Required work →
Your task is to copy the lines of the data below from the line holding "OAuthRegisterFacts.v" through the line holding "Definition ErrDuplicateEmail : error", inclusive, exactly and with nothing added.

Source records →
(** ** Division *)

(** The bumped last digit: rounding the quotient [n / d], with its last
    digit moved off 0 and 5 when there is a remainder, to a multiple of
    [10 * m'] is rounding the fraction [n / d] itself. *)
Lemma div_half_even_sticky (n d m' : Z) :
  (0 <= n)%Z -> (0 < d)%Z -> (0 < m')%Z -> (n mod d <> 0)%Z ->
  div_half_even (if (n / d) mod 5 =? 0 then n / d + 1 else n / d)%Z (10 * m')
  = div_half_even n (d * (10 * m')).
Proof.
  intros Hn Hd Hm Hr.
  set (M := (10 * m')%Z). set (q := (n / d)%Z). set (r := (n mod d)%Z).
  assert (HM : (0 < M)%Z) by (unfold M; lia).
  pose proof (Z.mod_pos_bound n d Hd) as Br. fold r in Br, Hr.
  pose proof (Z.div_mod q M ltac:(lia)) as Eq.
  pose proof (Z.mod_pos_bound q M HM) as Bs.
  set (f := (q / M)%Z) in *. set (s := (q mod M)%Z) in *.
  (* the right-hand side *)
  assert (R1 : (n / (d * M) = f)%Z).
  { unfold f, q. rewrite Z.div_div by lia. reflexivity. }
  assert (R2 : (n mod (d * M) = r + d * s)%Z).
  { unfold r, s, q. apply Z.rem_mul_r; lia. }
  (* the residue of the quotient modulo 5 *)
  assert (H5 : (q mod 5 = s mod 5)%Z).
  { rewrite Eq. unfold M.
    replace (10 * m' * f + s)%Z with (s + (2 * m' * f) * 5)%Z by ring.
    apply Z_mod_plus_full. }
  pose proof (Z.div_mod s 5 ltac:(lia)) as Es.
  pose proof (Z.mod_pos_bound s 5 ltac:(lia)) as Bs5.
  unfold div_half_even at 2. rewrite R1, R2.
  destruct (Z.eqb_spec (q mod 5) 0) as [Hz | Hz].
  - (* the last digit is 0 or 5 and is bumped *)
    assert (Hs1 : (s + 1 < M)%Z) by (unfold M in *; lia).
    assert (Q1 : ((q + 1) / M = f)%Z).
    { symmetry. apply (Z.div_unique _ _ _ (s + 1)); lia. }
    assert (Q2 : ((q + 1) mod M = s + 1)%Z).
    { symmetry. apply (Z.mod_unique _ _ f); lia. }
    unfold div_half_even. rewrite Q1, Q2.
    destruct (Z.lt_ge_cases s (5 * m')) as [Hlt | Hge].
    + assert (E1 : (2 * (s + 1) ?= M)%Z = Lt) by (apply Z.compare_lt_iff; unfold M; lia).
      assert (E2 : (2 * (r + d * s) ?= d * M)%Z = Lt)
        by (apply Z.compare_lt_iff; unfold M; nia).
      rewrite E1, E2. reflexivity.
    + assert (E1 : (2 * (s + 1) ?= M)%Z = Gt) by (apply Z.compare_gt_iff; unfold M; lia).
      assert (E2 : (2 * (r + d * s) ?= d * M)%Z = Gt)
        by (apply Z.compare_gt_iff; unfold M; nia).
      rewrite E1, E2. reflexivity.
  - (* the last digit stays *)
    fold f. fold s. unfold div_half_even. fold f. fold s.
    destruct (Z.lt_ge_cases s (5 * m')) as [Hlt | Hge].
    + assert (E1 : (2 * s ?= M)%Z = Lt) by (apply Z.compare_lt_iff; unfold M; lia).
      assert (E2 : (2 * (r + d * s) ?= d * M)%Z = Lt)
        by (apply Z.compare_lt_iff; unfold M; nia).
      rewrite E1, E2. reflexivity.
    + assert (s <> 5 * m')%Z by (intros E; rewrite E in *; lia).
      assert (E1 : (2 * s ?= M)%Z = Gt) by (apply Z.compare_gt_iff; unfold M; lia).
      assert (E2 : (2 * (r + d * s) ?= d * M)%Z = Gt)
        by (apply Z.compare_gt_iff; unfold M; nia).
      rewrite E1, E2. reflexivity.
Qed.
(* ===== verification/_CoqProject ===== *)
-Q . S2P
Prelude.v
GoStrings.v
GoBytes.v
GoCrypto.v
Errors.v
World.v
Interleaving.v
Entities.v
OAuthTypes.v
Stores.v
MemStore.v
MemOAuth.v
Hasher.v
GoNet.v
GoUrl.v
Totp.v
Naming.v
Sql.v
PgQueries.v
StoreLaws.v
MemSpec.v
TokenProvider.v
UserManager.v
UserManagerFacts.v
AccountTokens.v
TwoFactor.v
TwoFactorFacts.v
Accounts.v
SignIn.v
Jwt.v
GoJson.v
Pgx.v
PgStore.v
PgOAuth.v
Gorm.v
GormStore.v
GormGeneric.v
GormOAuth.v
SqlcGen.v
SqlcStore.v
SqlSchema.v
SqlTyped.v
PgNaming.v
SqlSem.v
OAuthStoreModel.v
PgOAuthSpec.v
GormSpec.v
OAuthStores.v
SessionStores.v
GoHttp.v
OAuthUtil.v
Signer.v
Jwks.v
TokenService.v
TokenServiceFacts.v
Roles.v
ApiKeys.v
OAuthServer.v
OAuthServerFacts.v
OAuthLimiter.v
Cimd.v
OAuthRegister.v
OAuthToken.v
OAuthTokenFacts.v
SignOut.v
OAuthProtocol.v
OAuthConcurrency.v
OAuthRegisterFacts.v
OAuthAuthorize.v
OAuthAuthorizeFacts.v
ClientAssertion.v
OAuthEndpoints.v
AuthHttp.v
OAuthResource.v
AuthHttpFacts.v
ExampleEnv.v
OAuthTest.v
Examples.v
OAuthExamples.v
SqlExamples.v
(* ===== verification/Errors.v ===== *)
(** * Errors

    [identity/errors.go]: the coded errors managers return, the [ErrNotFound]
    sentinel, and Go's [(value, error)] results. *)

From S2P Require Import Prelude GoStrings.

(** A Go [error] value: an [IdentityError], the [ErrNotFound] sentinel, an error
    wrapped by [fmt.Errorf("%w")], or any other error (a store or delivery
    failure). *)
Inductive error :=
  | IdentityError (Code Description : string)
  | ErrNotFound
  | Wrapped (msg : string) (inner : error)
  | OtherError (msg : string).

#[export] Instance error_eq_dec : EqDecision error.
Proof. solve_decision. Defined.

Definition newErr (code desc : string) : error := IdentityError code desc.

(** [( *IdentityError).Error]; the other errors render their message. *)
Fixpoint Error (e : error) : string :=
  match e with
  | IdentityError c d => c +:+ ": " +:+ d
  | ErrNotFound => "identity: entity not found"
  | Wrapped m e => Error e +:+ m
  | OtherError m => m
  end.

(** [errors.Is(err, target)] for the sentinels the code tests. *)
Fixpoint ErrorsIs (e target : error) : bool :=
  bool_decide (e = target) ||
  match e with Wrapped _ inner => ErrorsIs inner target | _ => false end.

Definition ErrUserNotFound : error := newErr "UserNotFound" "User does not exist.".
Definition ErrRoleNotFound : error := newErr "RoleNotFound" "Role does not exist.".
Definition ErrDuplicateUserName : error := newErr "DuplicateUserName" "User name is already taken.".
Definition ErrDuplicateEmail : error := newErr "DuplicateEmail" "Email is already taken.".
Definition ErrDuplicateRoleName : error := newErr "DuplicateRoleName" "Role name is already taken.".
Definition ErrPasswordTooShort : error := newErr "PasswordTooShort" "Password does not meet length requirement.".
Definition ErrPasswordRequiresDigit : error := newErr "PasswordRequiresDigit" "Passwords must have at least one digit.".
Definition ErrPasswordRequiresUpper : error := newErr "PasswordRequiresUpper" "Passwords must have at least one uppercase letter.".
Definition ErrPasswordRequiresLower : error := newErr "PasswordRequiresLower" "Passwords must have at least one lowercase letter.".
Definition ErrPasswordRequiresNonAlpha : error := newErr "PasswordRequiresNonAlphanumeric" "Passwords must have at least one non-alphanumeric character.".
Definition ErrPasswordRequiresUnique : error := newErr "PasswordRequiresUniqueChars" "Passwords must use a minimum number of distinct characters.".
Definition ErrInvalidUserName : error := newErr "InvalidUserName" "User name contains characters that are not allowed.".
Definition ErrPasswordAlreadySet : error := newErr "PasswordAlreadySet" "User already has a password; use ChangePassword instead.".
Definition ErrLoginAlreadyUsed : error := newErr "LoginAlreadyAssociated" "External login is already associated with a user.".
Definition ErrNotAnonymous : error := newErr "NotAnonymous" "User is not a guest (anonymous) account.".
Definition ErrPurgeNotSupported : error := newErr "PurgeNotSupported" "The configured store does not support purging anonymous users.".
Definition ErrInvalidAPIKey : error := newErr "InvalidAPIKey" "API key is invalid, revoked or expired.".
Definition ErrPasswordMismatch : error := newErr "PasswordMismatch" "Incorrect password.".
Definition ErrUserLockedOut : error := newErr "UserLockedOut" "User is locked out.".
Definition ErrInvalidToken : error := newErr "InvalidToken" "Invalid token.".
Definition ErrConcurrencyFailure : error := newErr "ConcurrencyFailure" "Optimistic concurrency failure, object has been modified.".
Definition ErrListNotSupported : error := newErr "ListNotSupported" "The configured store does not support listing.".
Definition ErrInvalidIdentifier : error := newErr "InvalidIdentifier" "A configured schema or table name is not a valid SQL identifier.".

(** ** Results *)

(** A Go function returning [(A, error)]: the value when the error is nil. *)
Inductive result (A : Type) :=
  | Ok (a : A)
  | Err (e : error).
Arguments Ok {A} a.
Arguments Err {A} e.

#[export] Instance result_eq_dec {A} `{EqDecision A} : EqDecision (result A).
Proof. solve_decision. Defined.

Definition is_ok {A} (r : result A) : bool := match r with Ok _ => true | Err _ => false end.

Lemma is_ok_true {A} (r : result A) : is_ok r = true → ∃ a, r = Ok a.
Proof. destruct r; [eauto|done]. Qed.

Solution to this task →
OAuthRegisterFacts.v
OAuthAuthorize.v
OAuthAuthorizeFacts.v
ClientAssertion.v
OAuthEndpoints.v
AuthHttp.v
OAuthResource.v
AuthHttpFacts.v
ExampleEnv.v
OAuthTest.v
Examples.v
OAuthExamples.v
SqlExamples.v
(* ===== verification/Errors.v ===== *)
(** * Errors

    [identity/errors.go]: the coded errors managers return, the [ErrNotFound]
    sentinel, and Go's [(value, error)] results. *)

From S2P Require Import Prelude GoStrings.

(** A Go [error] value: an [IdentityError], the [ErrNotFound] sentinel, an error
    wrapped by [fmt.Errorf("%w")], or any other error (a store or delivery
    failure). *)
Inductive error :=
  | IdentityError (Code Description : string)
  | ErrNotFound
  | Wrapped (msg : string) (inner : error)
  | OtherError (msg : string).

#[export] Instance error_eq_dec : EqDecision error.
Proof. solve_decision. Defined.

Definition newErr (code desc : string) : error := IdentityError code desc.

(** [( *IdentityError).Error]; the other errors render their message. *)
Fixpoint Error (e : error) : string :=
  match e with
  | IdentityError c d => c +:+ ": " +:+ d
  | ErrNotFound => "identity: entity not found"
  | Wrapped m e => Error e +:+ m
  | OtherError m => m
  end.

(** [errors.Is(err, target)] for the sentinels the code tests. *)
Fixpoint ErrorsIs (e target : error) : bool :=
  bool_decide (e = target) ||
  match e with Wrapped _ inner => ErrorsIs inner target | _ => false end.

Definition ErrUserNotFound : error := newErr "UserNotFound" "User does not exist.".
Definition ErrRoleNotFound : error := newErr "RoleNotFound" "Role does not exist.".
Definition ErrDuplicateUserName : error := newErr "DuplicateUserName" "User name is already taken.".
Definition ErrDuplicateEmail : error := newErr "DuplicateEmail" "Email is already taken.".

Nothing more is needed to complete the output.